• [DATA EXTRACTS]:
··········
(* ===== verification/TcpSession.v ===== *)
(** * A session of TCP, from end to end

    What one side writes, queues and sends, the other side reads: sender ([tcp_write],
    [tcp_send_fin], [tcp_output], acknowledgements) and receiver ([receive_text]) together, over a link that
    loses, repeats and reorders segments. *)

From stdpp Require Import sorting.
From S2P Require Import Prelude Chain Tcp TcpRecv TcpStream TcpProps TcpAck TcpReceive TcpOpt TcpProcess TcpOut TcpSend TcpOutput.

Section frames.
  Context {N : Type} `{!TcpNet N} `{!TcpBufs N} `{!TcpBufsLaws N} `{!TcpLink N} `{!TcpLinkLaws N}.
  Implicit Type s : input N.

(** ** What queueing leaves alone *)

(** Nothing was sent, and the receiving half is the same. *)
Definition quiet s s' : Prop :=
  sent_log (net s') = sent_log (net s) /\
  (rcv (pcb s'), state (pcb s'), mss (pcb s')) = (rcv (pcb s), state (pcb s), mss (pcb s)).
(** A segment without SYN, FIN, RST. *)
Definition plain (g : tcp_seg) : Prop := has (seg_flags g) (Z.lor TCP_SYN (Z.lor TCP_FIN TCP_RST)) = false.

Lemma quiet_refl s : quiet s s.
Proof. done. Qed.
Lemma quiet_trans s1 s2 s3 : quiet s1 s2 -> quiet s2 s3 -> quiet s1 s3.
Proof. unfold quiet. by intros [-> ->] [-> ->]. Qed.
Lemma quiet_free k s : quiet s (free_bufs k s).
Proof. split; [apply log_free|done]. Qed.
Lemma quiet_ram len s : quiet s (alloc_ram len s).2 /\ pcb (alloc_ram len s).2 = pcb s.
Proof. unfold alloc_ram. pose proof (log_ram (net s) len) as H. destruct (ram_alloc _ _) as [ok n]. by split. Qed.
Lemma quiet_rom s : quiet s (alloc_rom s).2 /\ pcb (alloc_rom s).2 = pcb s.
Proof. unfold alloc_rom. pose proof (log_rom (net s)) as H. destruct (rom_alloc _) as [ok n]. by split. Qed.

Lemma quiet_create room p fl seq o s r s' : tcp_create_segment room p fl seq o s = Ret (r, s') ->
  quiet s s' /\ pcb s' = pcb s /\ (forall g, r = Some g -> seg_flags g = fl).
Proof.
  unfold tcp_create_segment. destruct (_ <=? 0); [intros [= <- <-]; split_and!; [apply quiet_free|done|done]|].
  destruct (_ <=? _); [|done]. cbn [lwip_assert mbind outcome_bind].
  destruct (add_tcp_header room p); intros [= <- <-]; split_and!; try done.
  - by intros g [= <-].
  - split; [exact (log_free _ (chain_clen p))|done].
Qed.

Lemma quiet_pbuf copy b s : quiet s (write_pbuf copy b s).2 /\ pcb (write_pbuf copy b s).2 = pcb s.
Proof.
  unfold write_pbuf. destruct copy.
  - pose proof (quiet_ram (Z.of_nat (length b)) s). by destruct (alloc_ram _ _).
  - pose proof (quiet_rom s) as [H1 H2]. destruct (alloc_rom s) as [[] s1]; [|done]. simpl in *.
    pose proof (quiet_ram 0 s1) as [H3 H4]. destruct (alloc_ram 0 s1) as [[] s2]; simpl in *; rewrite <- H2, <- H4.
    + split; [by eapply quiet_trans|done].
    + split; [|done]. eapply quiet_trans; [exact H1|]. eapply quiet_trans; [exact H3|]. apply quiet_free.
Qed.

Lemma quiet_segs copy m dat fuel : forall pos ql q s r ql' q' s', Forall plain q ->
  write_segs fuel copy m dat pos ql q s = Ret (r, ql', q', s') -> quiet s s' /\ pcb s' = pcb s /\ Forall plain q'.
Proof.
  induction fuel as [|fuel IH]; intros pos ql q s r ql' q' s' Hq; [done|]. cbn [write_segs].
  destruct (pos <? _); [|by intros [= <- <- <- <-]].
  pose proof (quiet_pbuf copy (part dat pos (Z.min (u16 (Z.of_nat (length dat) - pos)) m)) s) as [H1 H2].
  destruct (write_pbuf _ _ s) as [[p|] s1]; simpl in H1, H2; [|by intros [= <- <- <- <-]].
  destruct (_ <? u16 _).
  { intros [= <- <- <- <-]. split_and!; [|done|done]. eapply quiet_trans; [exact H1|apply quiet_free]. }
  destruct (tcp_create_segment _ _ _ _ _ s1) as [[g s2]| | |] eqn:E; try done. cbn [mbind outcome_bind].
  apply quiet_create in E as (E1 & E2 & E3). destruct g as [g|].
  - intros H. apply IH in H as (H3 & H4 & H5).
    + split_and!; [|congruence|done]. eapply quiet_trans; [exact H1|]. by eapply quiet_trans.
    + apply Forall_app. split; [done|]. constructor; [|done]. unfold plain. by rewrite (E3 g eq_refl).
  - intros [= <- <- <- <-]. split_and!; [|congruence|done]. by eapply quiet_trans.
Qed.

Lemma quiet_tail copy adj m dat s r s' : write_tail copy adj m dat s = Ret (r, s') -> quiet s s' /\ pcb s' = pcb s.
Proof.
  unfold write_tail. destruct (last _) as [g|]; [|by intros [= _ <-]]. destruct (_ <=? _); [|done].
  cbn [lwip_assert mbind outcome_bind]. destruct (_ && _ && _); [|by intros [= _ <-]].
  destruct copy; [|destruct adj; [by intros [= _ <-]|]].
  - match goal with |- context [alloc_ram ?l ?t] => pose proof (quiet_ram l t); destruct (alloc_ram l t) as [ok s1] end.
    by intros [= _ <-].
  - pose proof (quiet_rom s). destruct (alloc_rom s) as [ok s1]. by intros [= _ <-].
Qed.

Lemma on_last_plain f q : (forall g, plain g -> plain (f g)) -> Forall plain q -> Forall plain (on_last f q).
Proof.
  intros Hf Hq. induction Hq as [|g q Hg Hq IH]; [done|]. simpl. destruct q; [by repeat constructor; auto|]. by constructor.
Qed.
Lemma extend_plain t g : plain g -> plain (extend_tail t g).
Proof. by destruct t. Qed.
Lemma psh_plain g : plain g -> plain (set_psh g).
Proof. unfold plain, has, set_psh. simpl. rewrite Z.land_lor_distr_l. change (Z.land TCP_PSH _) with 0. by rewrite Z.lor_0_r. Qed.

Lemma quiet_commit more dat t q ql s s' : Forall plain (unsent (snd (pcb s))) -> Forall plain q ->
  write_commit more dat t q ql s = Ret s' -> quiet s s' /\ Forall plain (unsent (snd (pcb s'))).
Proof.
  intros Hu Hq. unfold write_commit. destruct (queues_valid _); [|done]. cbn [lwip_assert mbind outcome_bind].
  assert (Forall plain (on_last (extend_tail t) (unsent (snd (pcb s))) ++ q)) as Hall.
  { apply Forall_app. split; [|done]. apply on_last_plain; [apply extend_plain|done]. }
  destruct (_ && negb more); intros [= <-]; (split; [done|]); simpl; [|done]. apply on_last_plain; [apply psh_plain|done].
Qed.
Lemma quiet_memerr t q s e s' : write_memerr t q s = Ret (e, s') -> quiet s s' /\ unsent (snd (pcb s')) = unsent (snd (pcb s)).
Proof.
  unfold write_memerr. destruct (queues_valid _); [|done]. cbn [lwip_assert mbind outcome_bind]. intros [= _ <-].
  split; [|by destruct t]. unfold quiet, discard. destruct t; simpl; by rewrite ?log_free.
Qed.

Lemma quiet_write fuel dat fl adj s e s' : Forall plain (unsent (snd (pcb s))) ->
  tcp_write fuel dat fl adj s = Ret (e, s') -> quiet s s' /\ Forall plain (unsent (snd (pcb s'))).
Proof.
  intros Hu. unfold tcp_write. destruct (tcp_write_checks _ _) as [[e0 p]| | |] eqn:Hc; try done. cbn [mbind outcome_bind].
  assert (quiet s (set_pcb p s) /\ unsent (snd p) = unsent (snd (pcb s))) as [Hq Hp].
  { revert Hc. unfold tcp_write_checks. do 4 (case_match; [by intros [= _ <-]|]). destruct (if negb _ then _ else _); [|done]. by intros [= _ <-]. }
  set (s1 := set_pcb p s) in *. assert (Forall plain (unsent (snd (pcb s1)))) as Hu1 by (subst s1; simpl; by rewrite Hp).
  clearbody s1. destruct (decide _); [by intros [= _ <-]|].
  destruct (write_tail _ _ _ _ s1) as [[t s2]| | |] eqn:Ht; try done. cbn [mbind outcome_bind].
  apply quiet_tail in Ht as [H2 P2]. pose proof (quiet_trans _ _ _ Hq H2) as Hq2. rewrite <- P2 in Hu1. destruct t as [[t ql]|].
  2:{ intros [H3 P3]%quiet_memerr. rewrite P3. split; [by eapply quiet_trans|done]. }
  destruct (write_segs _ _ _ _ _ _ _ s2) as [[[[ok ql'] q] s3]| | |] eqn:Hs; try done. cbn [mbind outcome_bind].
  apply quiet_segs in Hs as (H3 & P3 & Hqs); [|done]. pose proof (quiet_trans _ _ _ Hq2 H3) as Hq3. rewrite <- P3 in Hu1. destruct ok.
  - destruct (write_commit _ _ _ _ _ s3) as [s4| | |] eqn:Hw; try done. cbn [mbind outcome_bind]. intros [= _ <-].
    apply quiet_commit in Hw as [H4 P4]; try done. split; [by eapply quiet_trans|done].
  - intros [H4 P4]%quiet_memerr. rewrite P4. split; [by eapply quiet_trans|done].
Qed.

(** The FIN goes to the last segment. *)
Lemma quiet_fin s e s' : Forall plain (unsent (snd (pcb s))) -> tcp_send_fin s = Ret (e, s') ->
  quiet s s' /\ (unsent (snd (pcb s')) = unsent (snd (pcb s)) \/ exists q g, unsent (snd (pcb s')) = q ++ [g] /\ Forall plain q /\
    has (seg_flags g) (Z.lor TCP_SYN TCP_RST) = false).
Proof.
  intros Hu. assert (tcp_enqueue_flags TCP_FIN s = Ret (e, s') ->
    quiet s s' /\ (unsent (snd (pcb s')) = unsent (snd (pcb s)) \/ exists q g, unsent (snd (pcb s')) = q ++ [g] /\ Forall plain q /\
    has (seg_flags g) (Z.lor TCP_SYN TCP_RST) = false)) as Hown.
  { unfold tcp_enqueue_flags. cbn [lwip_assert mbind outcome_bind]. change (has TCP_FIN TCP_SYN) with false. cbn [opt_length].
    pose proof (quiet_ram 0 s) as [H1 P1]. destruct (alloc_ram 0 s) as [[] s1]; cbn [negb]; simpl in H1, P1.
    2:{ intros [= _ <-]. split; [done|]. left. simpl. by rewrite P1. }
    destruct (tcp_create_segment _ _ _ _ _ s1) as [[g s2]| | |] eqn:E; try done. cbn [mbind outcome_bind].
    apply quiet_create in E as (H2 & P2 & Hfl). pose proof (quiet_trans _ _ _ H1 H2) as Hq. destruct g as [g|].
    2:{ intros [= _ <-]. split; [done|]. left. simpl. by rewrite P2, P1. }
    destruct (_ =? 0); [|done]. cbn [lwip_assert mbind outcome_bind]. destruct (queues_valid _); [|done]. cbn [lwip_assert mbind outcome_bind].
    intros [= _ <-]. split; [done|]. right. exists (unsent (snd (pcb s))), g. simpl. rewrite P2, P1. split_and!; [done|done|].
    by rewrite (Hfl g eq_refl). }
  unfold tcp_send_fin. destruct (last _) as [g|] eqn:Hl; [|exact Hown]. destruct (has (seg_flags g) _) eqn:Hf; [exact Hown|].
  cbn [negb]. intros [= _ <-]. split; [done|]. right. apply last_snoc_inv in Hl as [q Hq].
  exists q, (set_seg_flags (Z.lor (seg_flags g) TCP_FIN) g). simpl. rewrite Hq, on_last_snoc in *. apply Forall_app in Hu as [Hu _].
  split_and!; [done|done|]. revert Hf. unfold has. simpl. rewrite Z.land_lor_distr_l. change (Z.land TCP_FIN _) with 0. rewrite Z.lor_0_r.
  rewrite !negb_false_iff, !Z.eqb_eq. intros Hf. apply Z.bits_inj_0. intros i.
  apply (f_equal (fun z => Z.testbit z i)) in Hf. revert Hf. rewrite !Z.land_spec, !Z.lor_spec, Z.bits_0.
  destruct (Z.testbit (seg_flags g) i), (Z.testbit TCP_SYN i), (Z.testbit TCP_RST i), (Z.testbit TCP_FIN i); done.
Qed.

(** ** What an acknowledgement leaves alone *)

(** No text was sent and none was queued. *)
Definition unsending s s' : Prop := sent_log (net s') = sent_log (net s) /\ snd_lbb (snd (pcb s')) = snd_lbb (snd (pcb s)).

Lemma unsending_trans s1 s2 s3 : unsending s1 s2 -> unsending s2 s3 -> unsending s1 s3.
Proof. unfold unsending. by intros [-> ->] [-> ->]. Qed.
Lemma free_acked_unsending q o : forall s r s', tcp_free_acked_segments q o s = Ret (r, s') -> unsending s s'.
Proof.
  induction q as [|g q IH]; intros s r s'; [by intros [= _ <-]|]. cbn [tcp_free_acked_segments].
  destruct (TCP_SEQ_LEQ _ _); [|by intros [= _ <-]].
  destruct (_ <=? _); [|done]. cbn [lwip_assert mbind outcome_bind].
  match goal with |- context [lwip_assert ?b] => destruct b end; [|done]. cbn [lwip_assert mbind outcome_bind].
  intros H%IH. exact H.
Qed.
Lemma rexmit_lbb p : snd_lbb (snd (tcp_rexmit_fast p)) = snd_lbb (snd p).
Proof.
  unfold tcp_rexmit_fast, tcp_rexmit. destruct (negb _ && _); [|done]. destruct (unacked (snd p)); [done|].
  destruct (seg_busy _); [done|]. by destruct (_ <? 255).
Qed.
Lemma ack_new_unsending s s' : ack_new s = Ret s' -> unsending s s'.
Proof.
  unfold ack_new, ack_release. intros H.
  assert (unsending s (ack_advance s)) as H0.
  { unfold ack_advance. destruct (has (flags (pcb s)) TF_INFR); simpl; (destruct (_ <=? _); [|done]); unfold upd, ack_congestion;
      (destruct (_ <? _); [done|]); simpl; by destruct (_ <=? _). }
  revert H. destruct (tcp_free_acked_segments _ _ (ack_advance s)) as [[q s1]| | |] eqn:E1; try done. cbn [mbind outcome_bind].
  destruct (tcp_free_acked_segments _ _ (upd (set_unacked q) s1)) as [[q2 s2]| | |] eqn:E2; try done. cbn [mbind outcome_bind].
  apply free_acked_unsending in E1, E2. intros [= <-]. eapply unsending_trans; [exact H0|]. eapply unsending_trans; [exact E1|].
  eapply unsending_trans; [exact E2|]. unfold ack_finish, ack_rto_done, upd. simpl.
  destruct (has _ TF_RTO); [|done]. destruct (unacked _); [destruct q2; [done|]|]; by destruct (TCP_SEQ_LEQ _ _).
Qed.
Lemma receive_ack_unsending s s' : receive_ack s = Ret s' -> unsending s s'.
Proof.
  unfold receive_ack. destruct (has _ TCP_ACK); [|by intros [= <-]]. set (e := u32 _).
  assert (unsending s (ack_window s)) as H0.
  { unfold ack_window. destruct (window_news s); [|done]. simpl. by destruct (_ <? _). }
  generalize dependent (ack_window s). intros s1 H0.
  assert (forall s2, unsending s1 s2 -> unsending s (ack_rtt s2)) as Hrtt.
  { intros s2 H2. eapply unsending_trans; [exact H0|]. eapply unsending_trans; [exact H2|]. unfold ack_rtt. by destruct (_ && _). }
  destruct (TCP_SEQ_LEQ _ _); [|destruct (TCP_SEQ_BETWEEN _ _ _)].
  - intros [= <-]. apply Hrtt. unfold ack_duplicate. destruct (_ && _ && _ && _); [|done].
    destruct (dupacks _ <? _); destruct (3 <? _); (destruct (3 <=? _); [|done]); split; try done; simpl; by rewrite rexmit_lbb.
  - destruct (ack_new s1) as [s2| | |] eqn:E; try done. intros [= <-]. by apply Hrtt, ack_new_unsending.
  - intros [= <-]. apply Hrtt. destruct (empty_ack_frame s1) as (F1 & F2 & F3 & F4). unfold unsending. by rewrite F3, F1.
Qed.
End frames.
··········
Give the number of lines in the entries that include the string "right", and nothing else.

• [EXERCISE ANSWER]: 2